Mia Fineman
I’m not interested in people in the portrait sense, in the individual sense. I’m interested in people as part of the pictures and as themselves, but anonymous.
Walker Evans
Between 1938 and 1941, Walker Evans took photographs on the New York subway, using a concealed (and presumably pre-set) 35mm camera operated by a remote control cable. Evans’ career as a whole, and the subway photographs in particular, may be seen as an attempt to appropriate the rhetoric of official, institutional photography – the police mug shot and so on – and apply it to other ends. In his subway project, Evans was trying to produce anonymous portraits, the complete antithesis of the celebrity glamour shots he dismissed as mere photographic name-dropping. [1] The resulting images are often praised for their intensity or psychological acuteness. Evans himself claimed that they show the subjects in naked repose, when the guard is down and the mask is off. [2]
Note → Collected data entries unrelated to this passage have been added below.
(** * M/M/1 queue simulator: a shallow embedding of [simulate_mm1_queue]

    The development follows [src/mm1_queue_simulation.py] line by line.

    - Python floats are modelled by exact rationals ([Q], compared with
      [==]), so rounding is left out; the value [float('inf')] of
      [next_departure_time] is [None].  Module [Binary64] repeats the
      ledger computation in IEEE 754 binary64 where rounding decides.
    - The global numpy generator is threaded explicitly.  Its state is
      the stream of standard exponential variates it is still going to
      produce; [np.random.exponential(scale)] multiplies the next one by
      [scale].  [random.seed] touches a generator the function never
      draws from and is left out.
    - A call returns, raises, or is cut off by the bound on the number
      of loop iterations; an exception leaves the generator in the state
      it was raised in.
    - [state_time] is a finite map from population counts to times. *)

From Stdlib Require Import ZArith QArith Qabs Qround Lqa Lia.
From stdpp Require Import base option list gmap.
From Stdlib Require Import Qminmax Sorted.
From stdpp Require Import strings.
From Stdlib Require Floats.

Local Open Scope Q_scope.

(** ** Exceptions, generator state and the monad of the engine *)

Inductive exn : Type :=
  | ZeroDivisionError
  | ValueError.

(** State of [np.random]: the variates [standard_exponential()] returns
    from now on, in call order. *)
Definition rng : Type := nat -> Q.

(** How a computation ends: with a value, with an exception, or because
    the loop used up the iterations it was allowed. *)
Inductive outcome (A : Type) : Type :=
  | Returned (a : A)
  | Raised (e : exn)
  | OutOfFuel.
Arguments Returned {A} a.
Arguments Raised {A} e.
Arguments OutOfFuel {A}.

(** Computations that draw from the generator and may raise. *)
Definition M (A : Type) : Type := rng -> outcome A * rng.

#[global] Instance M_ret : MRet M := fun A a g => (Returned a, g).
#[global] Instance M_bind : MBind M := fun A B k m g =>
  match m g with
  | (Returned a, g') => k a g'
  | (Raised e, g') => (Raised e, g')
  | (OutOfFuel, g') => (OutOfFuel, g')
  end.

Definition raise {A} (e : exn) : M A := fun g => (Raised e, g).
Definition out_of_fuel {A} : M A := fun g => (OutOfFuel, g).

(** [x < y] on floats. *)
Definition Qlt_bool (x y : Q) : bool := negb (Qle_bool y x).

(** [x / y] on Python numbers. *)
Definition py_div (x y : Q) : M Q :=
  if Qeq_bool y 0 then raise ZeroDivisionError else mret (x / y).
I would argue that they actually create the opposite impression. Evans' subjects are trying to erase any expression of individuality to reduce their vulnerability to the gaze of strangers (strangers like Evans). As a result, the pictures are highly repetitive - dare I say that they are actually quite boring - precisely because everyone is equalized within them. There are no tell-tale gestures, and no conversations. In short, no-one is actively communicating with anyone else, least of all with Evans. Everyone is in the same null state.
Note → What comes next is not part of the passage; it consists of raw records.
(** At this point 20 is computed for a distance that is smaller. *)
Lemma computed_grazing :
  Math_sqrt
    (js_add (Math_pow2 (js_sub 33 (453125105320925 / 17592186044416)))
            (Math_pow2 (js_sub 44 (7137511124671225 / 281474976710656))))
  = 20%R.
Proof.
  unfold Math_sqrt, js_add, Math_pow2, js_sub, js_mul.
  assert (Dx : double (33 - 453125105320925 / 17592186044416)
               = (127417034144803 / 17592186044416)%R).
  { rewrite double_representable; [lra|]. dyadic 127417034144803 44. }
  assert (Dy : double (44 - 7137511124671225 / 281474976710656)
               = (5247387850597639 / 281474976710656)%R).
  { rewrite double_representable; [lra|]. dyadic 5247387850597639 48. }
  rewrite Dx, Dy.
  assert (Sx : double (127417034144803 / 17592186044416
                       * (127417034144803 / 17592186044416))
               = (7382868984795047 / 140737488355328)%R)
    by (rounds_to 7382868984795047 47).
  assert (Sy : double (5247387850597639 / 281474976710656
                       * (5247387850597639 / 281474976710656))
               = (6114015794667018 / 17592186044416)%R)
    by (rounds_to 6114015794667018 44).
  rewrite Sx, Sy.
  assert (S : double (7382868984795047 / 140737488355328
                      + 6114015794667018 / 17592186044416)
              = (7036874417766399 / 17592186044416)%R)
    by (rounds_to 7036874417766399 44).
  rewrite S.
  rewrite (double_near _ 5629499534213120 (- (48))).
  - literal_pow2 48. lra.
  - split; reflexivity.
  - lia.
  - literal_pow2 48.
    set (s := (7036874417766399 / 17592186044416)%R).
    assert (U : (sqrt s < 20)%R).
    { rewrite <- (sqrt_square 20) by lra. apply sqrt_lt_1_alt. unfold s. lra. }
    assert (L : (20 - / 562949953421312 < sqrt s)%R).
    { rewrite <- (sqrt_square (20 - / 562949953421312)) by lra.
      apply sqrt_lt_1_alt. unfold s. lra. }
    apply Rabs_def1; lra.
Qed.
Far from seeking to demonstrate his empathy with or understanding of his subjects, Evans wanted to prove that the camera can be made not to think and not to translate its operator’s emotion, and he described his purpose as follows.
It might seem that Evans was attempting to attain the state of mind and technique of the ideal spy, but if so, then the ideal in question is a modern one. It was not, for example, that of Gerolamo Vano or his seventeenth-century Venetian masters, who did not associate objectivity with machines (or indeed with science). [4] For them, the judgement of God was the model of objectivity, which meant that truth was rooted in a consciously directed and morally-informed gaze. In the law courts too, truth was closely associated with presence, with a rational consciousness, since conviction depended largely on eyewitness testimony. It is only very recently that forensic evidence (interpreted by expert witnesses who have no direct knowledge of the crime) has begun to displace such testimony. Similarly, the information provided by Vano always depended on the physical presence of an informant.
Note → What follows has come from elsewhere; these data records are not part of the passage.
Lemma failure_keeps_cache_witness :
  let st1 := snd (run configured OnBehalfOf (issuing "graph" (Some 100) 0) "own-app"
                    graphScopes initial) in
  tokenCache (snd (run configured OnBehalfOf (failing 50) "own-app" graphScopes st1))
  = tokenCache st1.
Proof.
  intros st1.
  exact (failure_keeps_cache configured OnBehalfOf (failing 50) "own-app" graphScopes st1
           _ _ eq_refl).
Defined.

(** The cache after an operation: as before, or with the operation's own
    key overwritten. *)
Lemma run_cache_cases (cfg : AzureAdConfig) (o : Operation) (env : Env)
    (credential : string) (ts : TargetScopes) (st : State) :
  tokenCache (snd (run cfg o env credential ts st)) = tokenCache st
  \/ exists entry,
      tokenCache (snd (run cfg o env credential ts st))
      = <[cacheKeyOf o ts := entry]> (tokenCache st).
Proof.
  destruct (run cfg o env credential ts st) as [[tok|e] st'] eqn:Hrun.
  - destruct (hit (fst (getCachedToken (clockAtLookup env) (cacheKeyOf o ts) st)))
      as [tok'|] eqn:Hhit.
    + rewrite (run_hit _ _ _ _ _ _ _ Hhit) in Hrun. injection Hrun as _ <-. now left.
    + destruct (isAzureOBOConfigured cfg) eqn:Hcfg.
      * pose proof (run_fetch cfg o env credential ts st Hhit Hcfg) as Hfetch.
        cbv zeta in Hfetch.
        destruct (respond env _) as [m|s d t|a ex].
        -- destruct Hfetch as [msg Hf]. congruence.
        -- destruct Hfetch as [msg Hf]. congruence.
        -- destruct (hit a); [|destruct Hfetch as [msg Hf]; congruence].
           rewrite Hfetch in Hrun. injection Hrun as _ <-. right. eexists. reflexivity.
      * rewrite (run_unconfigured _ _ _ _ _ _ Hhit Hcfg) in Hrun. discriminate.
  - left.
    destruct (hit (fst (getCachedToken (clockAtLookup env) (cacheKeyOf o ts) st)))
      as [tok'|] eqn:Hhit.
    + rewrite (run_hit _ _ _ _ _ _ _ Hhit) in Hrun. discriminate.
    + destruct (isAzureOBOConfigured cfg) eqn:Hcfg.
      * pose proof (run_fetch cfg o env credential ts st Hhit Hcfg) as Hfetch.
        cbv zeta in Hfetch.
        destruct (respond env _) as [m|s d t|a ex].
        -- destruct Hfetch as [msg Hf]. rewrite Hf in Hrun. now injection Hrun as _ <-.
        -- destruct Hfetch as [msg Hf]. rewrite Hf in Hrun. now injection Hrun as _ <-.
        -- destruct (hit a).
           ++ rewrite Hfetch in Hrun. discriminate.
           ++ destruct Hfetch as [msg Hf]. rewrite Hf in Hrun. now injection Hrun as _ <-.
      * rewrite (run_unconfigured _ _ _ _ _ _ Hhit Hcfg) in Hrun. now injection Hrun as _ <-.
Qed.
Photography as it is usually practiced has more in common with this older conception than Evans’ comments might imply. It is well known that the authority of a photograph comes from the fact that its subject must be present in front of the camera at the moment of exposure. What is less frequently acknowledged is that, in most cases, the fact that the photographer was physically present to press the shutter is also critical: not only, ‘This happened’, but ‘I was there when it did’. The photograph is the result of an act of perception (even if it involves a transformation of that act). Even more importantly, it is the result of a choice.
The impersonal ideal that Evans was apparently reaching for has apparently been fulfilled with the invention of the closed-circuit television camera and/or digital webcam. Because this machine records (or transmits) continuously, without interruption and hence without the need for choice, it eliminates the need for human intervention beyond its initial activation. But I imagine Evans’ goal was less to obtain a purely mechanical image than to reduce himself to a machine: not to eliminate consciousness but to transform it.
Not only, ‘This happened’, but ‘I was there when it did’.
[1] Quoted in Mia Fineman, ‘Notes from Underground: The Subway Portraits’, in M. M. Hamburg, J. L. Rosenheim, D. Ekland and M. Fineman, Walker Evans, 2000, p. 108. There are various redactions of the subway pictures. The early versions severely crop the negatives to show only the head and shoulders of the subject; the later ones include more of the extraneous detail around them, a change that probably shows the influence of younger photographers like Robert Frank upon Evans.
[2] Quoted in Walker Evans at Work: 745 Photographs together with Documents Selected from Letters, Memoranda, Interviews, Notes. With an Essay by Jerry L. Thompson, 1982, p. 152. James Agee made the same claim in his introduction to the book version of the subway pictures.
[3] Both quotations from an unused preface to Evans’ published collection of the subway photographs, reproduced in ibid., p. 160. This manifesto recalls Walter Benjamin’s claim that Photography prepares the salutory movement by which man and his surrounding world become strangers to each other … opening up the clear field where all intimacy yields to the clarification of details.
[4] However, the Italian word for ‘lens’ is the same as the adjective ‘objective’ [obiettivo] and in the early seventeenth century, Galileo’s discoveries in astronomy depended on recent improvements in the optics of the telescope, which he helped bring about in co-operation with Venetian glassmakers. The ‘realism’ of seventeenth-century painting also depended partly on the use of the camera oscura, as David Hockney has recently argued.